EXTRACTED DATA:
'''

(** C9: a server keeps nothing for a source that has not shown it receives what is sent to its
    address.  A packet of an unknown source that carries no valid cookie leaves the peers, their
    engines, permits, authorizations and retransmissions, the deferred messages and the table of
    sessions as they were, and the endpoint goes on. *)
Theorem nothing_kept_without_cookie key mode peer packet o flow o' :
  su_security su = AdaptiveServer key mode → ow_remote o = None → w_kind (ow_wire o) = su_kind su →
  unknown o peer → ~ shows_cookie o peer packet →
  inbound_packet stateless su m peer packet o = Done (flow, o') → flow = Continue ∧ same_state peer o o'.
Proof.
  intros Es Hr Hk Hun Hno E. assert (same_state peer o o) as Hrefl by (split; try done; apply Hun).
  enough (idles peer o (λ flow, flow = Continue) (inbound_packet stateless su m peer packet)) as Hi by (by destruct (Hi o flow o' Hrefl E)).
  clear E flow o'. unfold inbound_packet. eapply idles_bind; [by eapply idles_preflight|]. intros r ->.
  destruct (bool_decide (su_kind su = Transport.Kcp)) eqn:Ek; [by apply idles_ret|]. apply bool_decide_eq_false in Ek.
  apply (idles_bind _ _ (λ r, r = Ok [packet])).
  { intros o1 a o2 Ho1 E. unfold on_wire, receive in E. rewrite decide_True in E by (rewrite (ss_kind _ _ _ Ho1), Hk; done).
    cbn [mbind outcome_bind] in E. injection E as <- <-. split; [|done]. destruct Ho1; by split. }
  intros r ->. apply (idles_bind _ _ (λ _, True)).
  { apply idles_modify. intros o1 Ho1. assert (has_peer (ow_wire o1) peer = false) as ->; [|done].
    unfold has_peer. rewrite (ss_engines _ _ _ Ho1), (un_engine _ _ Hun). by apply bool_decide_eq_false; intros []. }
  intros _ _. cbn [receive_records]. apply (idles_bind _ _ (λ flow, flow = Continue)); [|intros flow ->; by apply idles_ret].
  unfold receive_record, config. eapply (idles_get _ _ _ _ (nc_max_body_len (sh_config (ow_shared o)))); [intros o1 Ho1; by rewrite (ss_config _ _ _ Ho1)|].
  eapply (idles_get _ _ _ _ (nc_max_datagram_size (sh_config (ow_shared o)))); [intros o1 Ho1; by rewrite (ss_config _ _ _ Ho1)|]. cbv zeta.
  rewrite decide_False by done. unfold shows_cookie in Hno. rewrite decide_False in Hno by done.
  destruct (decode_record _ _) as [record|e] eqn:Ed; [|apply (idles_bind _ _ (λ _, True)); [apply idles_metrics|]; intros _ _; by apply idles_ret].
  assert (~ (rec_kind record = RecordKind.ClientHello ∧ validate (su_cookie su) peer (rec_payload record) (mt_secs m) = true)) as Hn
    by (intros [Hc Hv]; destruct Hno; by exists record).
  apply (idles_bind _ _ (λ admitted, admitted = true)).
  { unfold admit_hello. apply (idles_get _ _ _ _ true).
    { intros o1 Ho1. rewrite (ss_peers _ _ _ Ho1), (ss_permits _ _ _ Ho1), (un_peer _ _ Hun), (un_permit _ _ Hun). done. }
    rewrite Es. destruct (_ && validate _ _ _ _) eqn:Ea; [|by apply idles_ret]. apply andb_prop in Ea as [Ea Ev].
    apply andb_prop in Ea as [[Ea _]%andb_prop _]. apply bool_decide_eq_true in Ea. tauto. }
  intros admitted ->. cbn [negb]. destruct (decide _); [by eapply idles_handle_record|].
  apply (idles_bind _ _ (λ _, True)); [apply idles_begin_input|]. intros [[|] reply] _; [|by eapply idles_handle_record].
  cbn [fst snd]. destruct reply as [b|]; cbn [answer_again]; [|by apply idles_ret].
  apply (idles_bind _ _ (λ _, True)); [apply idles_transmit|]. intros _ _. by apply idles_ret.
Qed.

End phases.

'''

EXERCISE INSTRUCTIONS: In the entries above, restate word for word the lines between the one holding "intros Es Hr" and the one holding "destruct (bool_decide (su_kind", inclusive, and nothing besides.

COMPLETED EXERCISE:
  intros Es Hr Hk Hun Hno E. assert (same_state peer o o) as Hrefl by (split; try done; apply Hun).
  enough (idles peer o (λ flow, flow = Continue) (inbound_packet stateless su m peer packet)) as Hi by (by destruct (Hi o flow o' Hrefl E)).
  clear E flow o'. unfold inbound_packet. eapply idles_bind; [by eapply idles_preflight|]. intros r ->.
  destruct (bool_decide (su_kind su = Transport.Kcp)) eqn:Ek; [by apply idles_ret|]. apply bool_decide_eq_false in Ek.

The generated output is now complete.